What does John 5:15 mean?
ESV: The man went away and told the Jews that it was Jesus who had healed him.
NIV: The man went away and told the Jewish leaders that it was Jesus who had made him well.
NASB: The man went away, and informed the Jews that it was Jesus who had made him well.
CSB: The man went and reported to the Jews that it was Jesus who had made him well.
NLT: Then the man went and told the Jewish leaders that it was Jesus who had healed him.
KJV: The man departed, and told the Jews that it was Jesus, which had made him whole.
NKJV: The man departed and told the Jews that it was Jesus who had made him well.
Verse Commentary:
The Bible does not include every possible detail about every story (John 21:25). The man Jesus has healed might have expressed gratitude to Jesus. He might not have. However, putting the given details together doesn't paint an optimistic picture. Jesus seems to question whether the man was even interested in healing (John 5:6). The formerly crippled man, for his part, seems more apt to complain (John 5:7) and shift the blame (John 5:11) than anything else.

This same man was interrogated by local religious leaders for carrying his bed on the Sabbath. Even when he told them he'd been healed, their primary concern was still their Sabbath traditions (John 5:12). Now that the man knows who Jesus is, he goes and tells the men who'd confronted him about the source of his cure.
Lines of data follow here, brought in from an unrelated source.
Lemma extractSubFields_column init lst : Forall plain_name init → init ≠ [] →
  plain_name lst ∨ bracket_name lst →
  extractSubFields (toColumnName (init ++ [lst])) = init ++ [subfield_of lst].
Proof.
  intros Hinit Hne Hl. unfold toColumnName, Sanitize, dquote. rewrite smartJoin_snoc by done.
  assert (Hq : has_char "034" (join "." init) = false).
  { apply ListProcessor.has_char_join; [done|]. revert Hinit. apply Forall_impl.
    intros x Hx. by apply plain_chars. }
  assert (Htrim : trim_suffix_char "." <$> init ++ [subfield_of lst] = init ++ [subfield_of lst]).
  { rewrite <- (list_fmap_id (init ++ [subfield_of lst])) at 2. apply list_fmap_ext. intros i x Hx.
    apply lookup_app_Some in Hx as [Hx|[_ Hx]].
    - eapply Forall_lookup_1 in Hx; [|exact Hinit]. apply trim_suffix_char_none. by apply plain_chars.
    - apply list_lookup_singleton_Some in Hx as [_ <-]. unfold subfield_of. cbn.
      destruct Hl as [Hl|(_ & Hs & ->)].
      + destruct (plain_chars lst Hl) as (_ & Hd & ->). by apply trim_suffix_char_none.
      + unfold trim_suffix_char.
        change (String "[" (lst +:+ "]")) with (String "[" lst +:+ String "]" ""). by rewrite ends_with_snoc. }
  unfold extractSubFields. rewrite <- Htrim. f_equal. unfold subfield_of.
  destruct Hl as [Hl|Hl].
  - destruct (plain_chars lst Hl) as (Hlq & _ & Hsimple). rewrite Hsimple.
    rewrite replace_char_none by (rewrite !has_char_app, Hq, Hlq; done).
    rewrite find_path; [|done|by intros c r' [= <- _]]. f_equal. rewrite find_dot.
    rewrite <- (str_app_nil_r lst) at 1 2. rewrite find_plain; [done|done|done].
  - rewrite (proj2 (proj2 Hl)). rewrite replace_char_none.
    2:{ rewrite !has_char_app, Hq. destruct Hl as (_ & Hs & _). cbn.
        rewrite (has_char_all_chars "034" path_char lst Hs) by done. done. }
    rewrite find_path; [|done|by intros c r' [= <- _]]. f_equal. by apply find_bracket.
Qed.

(** ** Specification: following a path *)
Fixpoint descend (v : goval) (path : list string) : option goval :=
  match path with
  | [] => Some v
  | k :: ks =>
      match v with
      | GMap o => match o !! k with Some v' => descend v' ks | None => Some GNil end
      | _ => None
      end
  end.

Section getField_lemmas.
Context `{GoFmt, NestedLaws}.

Lemma get_subfields_path all subs path v v' :
  Forall2 (λ sub k, unbracket sub = k) subs path → descend v path = Some v' →
  get_subfields all subs v = Ok (FValue v').
Proof.
  intros Hp. revert v. induction Hp as [|sub k subs path Hk _ IH]; intros v; cbn [descend get_subfields].
  - by intros [= ->].
  - destruct v as [| | | | | | |o]; try done. rewrite NestedFieldNoCopy_one, Hk.
    destruct (o !! k); [apply IH|by intros [= <-]].
Qed.

Lemma get_subfields_slice all subs path sub v t :
  Forall2 (λ sub k, unbracket sub = k) subs path → descend v path = Some (GSlice t) →
  is_bracketed sub = false →
  get_subfields all (subs ++ [sub]) v = FStrings <$> map_outcome (item_field sub) t.
Proof.
  intros Hp. revert v. induction Hp as [|sub' k subs path Hk _ IH]; intros v Hv Hsub; cbn [app].
  - injection Hv as ->. cbn [get_subfields]. by rewrite Hsub, bool_decide_eq_true_2.
  - cbn [descend get_subfields] in *. destruct v as [| | | | | | |o]; try done.
    rewrite NestedFieldNoCopy_one, Hk. destruct (o !! k); [by apply IH|done].
Qed.

Lemma plain_unbracket init : Forall plain_name init → Forall2 (λ sub k, unbracket sub = k) init init.
Proof.
  intros Hinit. induction Hinit as [|x init Hx _ IH]; constructor; [|done].
  pose proof (unbracket_subfield x (or_introl Hx)) as Hu. unfold subfield_of in Hu.
  by rewrite (proj2 (proj2 (plain_chars x Hx))) in Hu.
Qed.
End getField_lemmas.

(** * Theorems *)

(** The column of a path of names finds the value at this path again: the value of a
    path through maps, nothing when a name is missing, and the field of each element when
    the path goes through a slice before its last name; so filters and sorts on the column
    see what the path of the request denotes. *)
Theorem getField_path `{GoFmt, NestedLaws} o init lst :
  Forall plain_name init → init ≠ [] → plain_name lst ∨ bracket_name lst →
  (∀ v, descend (GMap o) (init ++ [lst]) = Some v →
     getField (Some o) (toColumnName (init ++ [lst])) = Ok (FValue v)) ∧
  (∀ t, descend (GMap o) init = Some (GSlice t) → plain_name lst →
     getField (Some o) (toColumnName (init ++ [lst])) =
     FStrings <$> map_outcome (item_field lst) t).
Proof.
  intros Hinit Hne Hl. unfold getField. rewrite extractSubFields_column by done. split.
  - intros v Hv. eapply get_subfields_path; [|exact Hv]. apply Forall2_app; [by apply plain_unbracket|].
    repeat constructor. by apply unbracket_subfield.
  - intros t Ht Hp. unfold subfield_of. rewrite (proj2 (proj2 (plain_chars lst Hp))).
    eapply get_subfields_slice; [by apply plain_unbracket|exact Ht|].
    destruct Hp as [Hn Hp]. destruct lst as [|c lst]; [done|]. cbn in Hp |- *.
    destruct (Ascii.eqb_spec c "[") as [->|Hc]; [done|].
    destruct c as [[] [] [] [] [] [] [] []]; done || by destruct Hc.
Qed.

(** Digits and underscores are not part of a name: these columns read other fields. *)
Example digits_are_dropped :
  extractSubFields "status.ipv4" = ["status"; "ipv"] ∧ extractSubFields "_type" = ["type"].
Proof. by vm_compute. Qed.

(** * A pod *)
Module FieldExample.
#[export] Instance text : GoFmt := {| Sprint := λ v,
  match v with
  | GString s => s | GBool b => if b then "true" else "false" | GInt n | GInt64 n => itoa n | _ => "" end |}.
#[export] Instance nested : Nested := {| NestedFieldNoCopy := λ o k, Ok (o !! k) |}.
#[export] Instance nested_laws : NestedLaws.
Proof. by split. Qed.
Definition container (image : string) : goval := GMap {["image" := GString image]}.
Definition pod : object :=
  {[ "spec" := GMap {["containers" := GSlice [container "nginx"; container "redis"]]};
     "metadata" := GMap {["annotations" := GMap {["field.cattle.io/publicEndpoints" := GString "x"]}]} ]}.

Lemma getField_path_witness :
  getField (Some pod) (toColumnName ["metadata"; "annotations"; "field.cattle.io/publicEndpoints"]) =
    Ok (FValue (GString "x")) ∧
  getField (Some pod) (toColumnName ["spec"; "containers"; "image"]) = Ok (FStrings ["nginx"; "redis"]).
Proof.
  split.
  - apply (getField_path pod ["metadata"; "annotations"] "field.cattle.io/publicEndpoints");
      [by repeat constructor|done|by right; split_and!|reflexivity].
  - apply (proj2 (getField_path pod ["spec"; "containers"] "image" ltac:(by repeat constructor) ltac:(done)
      ltac:(by left; split)) [container "nginx"; container "redis"]); [reflexivity|by split].
Defined.
End FieldExample.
As the next verse shows, the amazing instance of healing is totally lost on these hard-hearted men. Every mention of Jesus, from the perspective of the religious authorities, relates to the Sabbath, not the miracle (John 5:10, 12, 16, 18).
Verse Context:
John 5:1–15 contains the third of John's seven ''signs'' of Christ. A man crippled for decades expresses no prior knowledge of Jesus, nor an immediate desire to be healed. Jesus heals the man and tells him to walk. For carrying his mat—working—local religious leaders then confront the man. Yet he still doesn't know who Jesus is. Jesus meets the man in the temple and warns him about the dangers of sin. Once the city's leaders find out that Jesus was responsible for the healing, they will confront Him for violating the Sabbath, and for claiming to be equal with God.
Chapter Summary:
Jesus again returns to Jerusalem, as required for the various feast days. While there, He heals a man who had been crippled for nearly forty years. Since this occurred on the Sabbath, local religious leaders are angry. In fact, they are more upset with Jesus for working on the Sabbath than amazed at His miracle. In response, Jesus offers an important perspective on evidence. Jesus refers to human testimony, scriptural testimony, and miracles as reasons to believe His declarations. Christ also lays claim to many of the attributes of God, making a clear claim to divinity.
Chapter Context:
Chapters 1 through 4 showed Jesus avoiding major publicity. Here, in chapter 5, He will begin to openly challenge the local religious leaders. This chapter is Jesus' first major answer to His critics in this gospel. The fact that Jesus is willing to heal on the Sabbath sets up a theme of His upcoming disagreements with the Pharisees. Jesus also provides an important perspective on the relationship between evidence and faith, which He will expand on in later chapters. This chapter also establishes a key point made by Jesus' critics: His claims to be God.
Book Summary:
The disciple John wrote the gospel of John decades after the gospels of Matthew, Mark, and Luke were written. The author assumes that a reader is already familiar with the content of these other works. So, John presents a different perspective, with a greater emphasis on meaning. John uses seven miracles—which he calls "signs"— to prove that Jesus is, in fact, God incarnate. Some of the most well-known verses in the Bible are found here. None is more famous than the one-sentence summary of the gospel found in John 3:16.